MATERIAL PROVIDED: Begin
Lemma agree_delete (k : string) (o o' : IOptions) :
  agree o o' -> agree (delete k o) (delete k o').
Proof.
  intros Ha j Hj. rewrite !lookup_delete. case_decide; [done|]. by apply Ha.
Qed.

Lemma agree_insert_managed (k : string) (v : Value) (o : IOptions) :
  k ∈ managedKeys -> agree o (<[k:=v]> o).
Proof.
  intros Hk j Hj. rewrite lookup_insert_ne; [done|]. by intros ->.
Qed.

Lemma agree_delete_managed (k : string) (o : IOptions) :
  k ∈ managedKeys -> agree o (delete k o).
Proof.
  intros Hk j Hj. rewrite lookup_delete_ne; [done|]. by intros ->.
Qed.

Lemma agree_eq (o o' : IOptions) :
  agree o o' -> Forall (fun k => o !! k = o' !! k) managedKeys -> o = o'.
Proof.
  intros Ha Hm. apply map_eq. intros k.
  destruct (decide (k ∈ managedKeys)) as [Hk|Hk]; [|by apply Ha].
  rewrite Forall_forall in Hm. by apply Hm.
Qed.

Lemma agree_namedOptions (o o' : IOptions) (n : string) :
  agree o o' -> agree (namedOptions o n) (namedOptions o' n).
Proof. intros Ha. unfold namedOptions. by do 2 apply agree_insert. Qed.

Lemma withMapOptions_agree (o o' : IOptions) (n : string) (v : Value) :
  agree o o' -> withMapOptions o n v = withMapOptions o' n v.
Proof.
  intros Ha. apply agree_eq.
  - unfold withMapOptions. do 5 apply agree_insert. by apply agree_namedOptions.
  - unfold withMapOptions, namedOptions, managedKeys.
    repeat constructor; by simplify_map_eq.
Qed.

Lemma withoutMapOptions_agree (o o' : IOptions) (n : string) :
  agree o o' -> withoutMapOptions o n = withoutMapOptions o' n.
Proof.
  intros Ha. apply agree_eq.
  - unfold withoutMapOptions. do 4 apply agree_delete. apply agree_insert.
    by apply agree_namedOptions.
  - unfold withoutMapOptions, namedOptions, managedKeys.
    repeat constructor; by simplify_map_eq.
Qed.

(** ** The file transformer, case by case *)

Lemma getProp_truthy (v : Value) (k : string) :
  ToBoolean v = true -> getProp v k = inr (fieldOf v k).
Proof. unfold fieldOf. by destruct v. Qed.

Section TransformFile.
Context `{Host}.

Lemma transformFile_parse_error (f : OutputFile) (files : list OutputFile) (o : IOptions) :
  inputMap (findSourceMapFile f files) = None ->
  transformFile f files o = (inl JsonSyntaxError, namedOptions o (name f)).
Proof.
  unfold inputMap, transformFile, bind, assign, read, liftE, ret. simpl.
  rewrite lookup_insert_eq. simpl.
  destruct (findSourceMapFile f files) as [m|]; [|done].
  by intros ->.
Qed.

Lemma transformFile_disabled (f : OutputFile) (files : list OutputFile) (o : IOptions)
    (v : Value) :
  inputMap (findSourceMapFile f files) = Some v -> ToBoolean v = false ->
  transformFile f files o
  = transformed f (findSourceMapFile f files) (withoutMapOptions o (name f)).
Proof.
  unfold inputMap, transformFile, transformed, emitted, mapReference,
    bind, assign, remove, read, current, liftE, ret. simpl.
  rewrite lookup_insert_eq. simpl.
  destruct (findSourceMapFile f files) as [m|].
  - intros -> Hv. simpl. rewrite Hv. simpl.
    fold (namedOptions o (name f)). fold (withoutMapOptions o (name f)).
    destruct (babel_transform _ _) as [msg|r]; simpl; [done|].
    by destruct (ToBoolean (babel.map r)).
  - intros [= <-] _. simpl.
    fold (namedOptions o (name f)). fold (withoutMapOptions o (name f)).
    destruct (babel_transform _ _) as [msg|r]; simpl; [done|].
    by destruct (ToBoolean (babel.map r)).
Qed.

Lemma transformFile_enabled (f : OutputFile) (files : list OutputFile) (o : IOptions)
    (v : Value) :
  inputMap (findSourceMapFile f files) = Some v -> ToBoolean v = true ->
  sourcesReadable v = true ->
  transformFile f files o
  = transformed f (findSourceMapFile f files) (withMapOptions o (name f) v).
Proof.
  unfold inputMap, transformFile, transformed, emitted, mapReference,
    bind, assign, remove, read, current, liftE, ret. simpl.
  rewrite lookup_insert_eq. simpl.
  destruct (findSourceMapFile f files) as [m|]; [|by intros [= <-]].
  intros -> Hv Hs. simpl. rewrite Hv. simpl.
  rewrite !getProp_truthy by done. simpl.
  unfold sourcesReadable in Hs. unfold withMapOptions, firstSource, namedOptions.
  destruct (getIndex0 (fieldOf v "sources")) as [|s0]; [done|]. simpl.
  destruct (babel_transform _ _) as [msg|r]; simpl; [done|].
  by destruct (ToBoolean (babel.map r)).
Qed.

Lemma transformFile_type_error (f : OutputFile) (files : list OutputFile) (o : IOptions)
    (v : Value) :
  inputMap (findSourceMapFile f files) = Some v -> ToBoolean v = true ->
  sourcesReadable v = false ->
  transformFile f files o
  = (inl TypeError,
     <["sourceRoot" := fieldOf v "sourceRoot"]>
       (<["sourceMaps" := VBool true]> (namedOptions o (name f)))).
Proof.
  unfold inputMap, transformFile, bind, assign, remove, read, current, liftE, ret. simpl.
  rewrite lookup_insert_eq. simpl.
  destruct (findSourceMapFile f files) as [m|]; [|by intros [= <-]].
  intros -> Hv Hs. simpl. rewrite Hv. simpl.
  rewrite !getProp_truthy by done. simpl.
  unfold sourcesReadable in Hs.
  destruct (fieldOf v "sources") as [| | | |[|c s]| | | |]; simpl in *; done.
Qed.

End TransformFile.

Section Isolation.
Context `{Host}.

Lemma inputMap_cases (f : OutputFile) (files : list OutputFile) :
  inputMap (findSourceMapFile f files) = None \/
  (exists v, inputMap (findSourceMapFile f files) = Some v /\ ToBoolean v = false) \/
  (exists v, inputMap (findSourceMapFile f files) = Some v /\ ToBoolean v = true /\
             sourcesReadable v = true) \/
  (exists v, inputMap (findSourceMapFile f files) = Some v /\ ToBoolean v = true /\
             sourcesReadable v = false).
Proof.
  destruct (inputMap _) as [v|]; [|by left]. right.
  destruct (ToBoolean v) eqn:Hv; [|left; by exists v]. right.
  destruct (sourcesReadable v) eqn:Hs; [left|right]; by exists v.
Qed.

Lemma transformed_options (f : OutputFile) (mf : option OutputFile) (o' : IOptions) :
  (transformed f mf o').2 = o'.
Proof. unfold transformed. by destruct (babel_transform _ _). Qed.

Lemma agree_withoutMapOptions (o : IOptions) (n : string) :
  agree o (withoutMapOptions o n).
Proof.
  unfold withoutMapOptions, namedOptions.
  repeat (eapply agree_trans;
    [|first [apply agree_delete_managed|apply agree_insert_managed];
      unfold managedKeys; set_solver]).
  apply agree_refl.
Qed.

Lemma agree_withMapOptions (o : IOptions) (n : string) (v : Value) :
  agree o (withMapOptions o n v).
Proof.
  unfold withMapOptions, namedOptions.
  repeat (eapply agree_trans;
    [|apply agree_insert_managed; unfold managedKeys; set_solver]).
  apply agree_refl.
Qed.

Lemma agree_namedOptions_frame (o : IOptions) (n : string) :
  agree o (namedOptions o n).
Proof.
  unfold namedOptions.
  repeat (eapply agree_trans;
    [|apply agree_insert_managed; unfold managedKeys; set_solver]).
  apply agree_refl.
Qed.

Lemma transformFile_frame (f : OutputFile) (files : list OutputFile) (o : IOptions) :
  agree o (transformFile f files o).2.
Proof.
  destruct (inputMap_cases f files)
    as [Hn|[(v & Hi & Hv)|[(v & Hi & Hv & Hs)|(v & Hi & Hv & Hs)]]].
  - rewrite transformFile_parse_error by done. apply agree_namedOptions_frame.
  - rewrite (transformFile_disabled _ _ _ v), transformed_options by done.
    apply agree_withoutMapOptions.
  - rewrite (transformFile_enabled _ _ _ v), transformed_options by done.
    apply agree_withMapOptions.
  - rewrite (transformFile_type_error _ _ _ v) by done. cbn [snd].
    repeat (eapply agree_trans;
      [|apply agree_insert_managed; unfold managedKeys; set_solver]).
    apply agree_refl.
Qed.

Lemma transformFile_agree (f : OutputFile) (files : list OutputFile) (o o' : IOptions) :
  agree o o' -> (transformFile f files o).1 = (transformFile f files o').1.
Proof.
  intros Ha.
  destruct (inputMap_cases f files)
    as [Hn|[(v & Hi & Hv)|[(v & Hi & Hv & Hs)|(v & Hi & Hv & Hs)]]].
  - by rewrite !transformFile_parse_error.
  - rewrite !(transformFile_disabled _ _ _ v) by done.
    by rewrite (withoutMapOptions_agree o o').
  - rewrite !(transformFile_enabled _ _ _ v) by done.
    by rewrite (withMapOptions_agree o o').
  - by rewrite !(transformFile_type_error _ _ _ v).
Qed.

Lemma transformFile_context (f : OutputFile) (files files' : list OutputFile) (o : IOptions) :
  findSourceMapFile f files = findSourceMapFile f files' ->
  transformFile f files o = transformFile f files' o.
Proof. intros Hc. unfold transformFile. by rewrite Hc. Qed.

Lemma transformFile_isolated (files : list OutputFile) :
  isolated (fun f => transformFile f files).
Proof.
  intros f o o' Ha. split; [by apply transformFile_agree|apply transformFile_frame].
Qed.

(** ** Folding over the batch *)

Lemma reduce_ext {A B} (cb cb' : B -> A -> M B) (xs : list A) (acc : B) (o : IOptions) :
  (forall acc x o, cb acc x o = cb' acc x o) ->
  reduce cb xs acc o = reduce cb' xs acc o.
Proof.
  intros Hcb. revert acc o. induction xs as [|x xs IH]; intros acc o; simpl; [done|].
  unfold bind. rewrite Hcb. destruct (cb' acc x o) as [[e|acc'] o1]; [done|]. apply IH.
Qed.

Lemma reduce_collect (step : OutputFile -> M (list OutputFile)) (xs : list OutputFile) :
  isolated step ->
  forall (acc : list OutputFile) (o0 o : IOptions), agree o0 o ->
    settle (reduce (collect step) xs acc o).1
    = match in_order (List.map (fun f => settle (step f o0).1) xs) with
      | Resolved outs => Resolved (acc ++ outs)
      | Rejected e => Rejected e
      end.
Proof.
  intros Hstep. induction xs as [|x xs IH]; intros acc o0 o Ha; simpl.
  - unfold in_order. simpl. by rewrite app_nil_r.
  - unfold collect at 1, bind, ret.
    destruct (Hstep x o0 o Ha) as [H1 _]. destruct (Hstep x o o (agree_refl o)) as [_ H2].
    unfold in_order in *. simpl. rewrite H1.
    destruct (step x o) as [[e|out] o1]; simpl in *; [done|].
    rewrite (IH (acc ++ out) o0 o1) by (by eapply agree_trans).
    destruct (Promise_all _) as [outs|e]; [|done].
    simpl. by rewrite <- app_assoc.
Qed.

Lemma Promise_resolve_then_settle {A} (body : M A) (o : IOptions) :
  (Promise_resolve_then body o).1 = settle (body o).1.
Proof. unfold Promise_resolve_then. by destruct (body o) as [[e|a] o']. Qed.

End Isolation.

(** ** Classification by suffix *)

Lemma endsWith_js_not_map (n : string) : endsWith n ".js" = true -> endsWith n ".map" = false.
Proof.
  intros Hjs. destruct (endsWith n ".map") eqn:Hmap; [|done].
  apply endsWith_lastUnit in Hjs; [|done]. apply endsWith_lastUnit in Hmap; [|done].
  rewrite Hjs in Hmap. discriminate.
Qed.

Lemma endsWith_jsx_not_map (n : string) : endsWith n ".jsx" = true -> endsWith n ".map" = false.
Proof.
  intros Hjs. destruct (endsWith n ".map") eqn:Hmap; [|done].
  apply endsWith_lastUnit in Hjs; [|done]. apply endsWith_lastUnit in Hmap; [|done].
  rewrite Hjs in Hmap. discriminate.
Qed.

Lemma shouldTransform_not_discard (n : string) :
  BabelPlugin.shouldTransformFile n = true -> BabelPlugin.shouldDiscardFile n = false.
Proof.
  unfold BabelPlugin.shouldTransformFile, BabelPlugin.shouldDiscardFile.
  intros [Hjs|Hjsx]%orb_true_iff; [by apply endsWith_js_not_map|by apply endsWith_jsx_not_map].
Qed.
MATERIAL PROVIDED: End
#### REQUIREMENT:
Each line in the data that holds the string "Value" must be returned.

#### EXERCISE SOLUTION:
Lemma agree_insert_managed (k : string) (v : Value) (o : IOptions) :
Lemma withMapOptions_agree (o o' : IOptions) (n : string) (v : Value) :
Lemma getProp_truthy (v : Value) (k : string) :
    (v : Value) :
    (v : Value) :
    (v : Value) :
Lemma agree_withMapOptions (o : IOptions) (n : string) (v : Value) :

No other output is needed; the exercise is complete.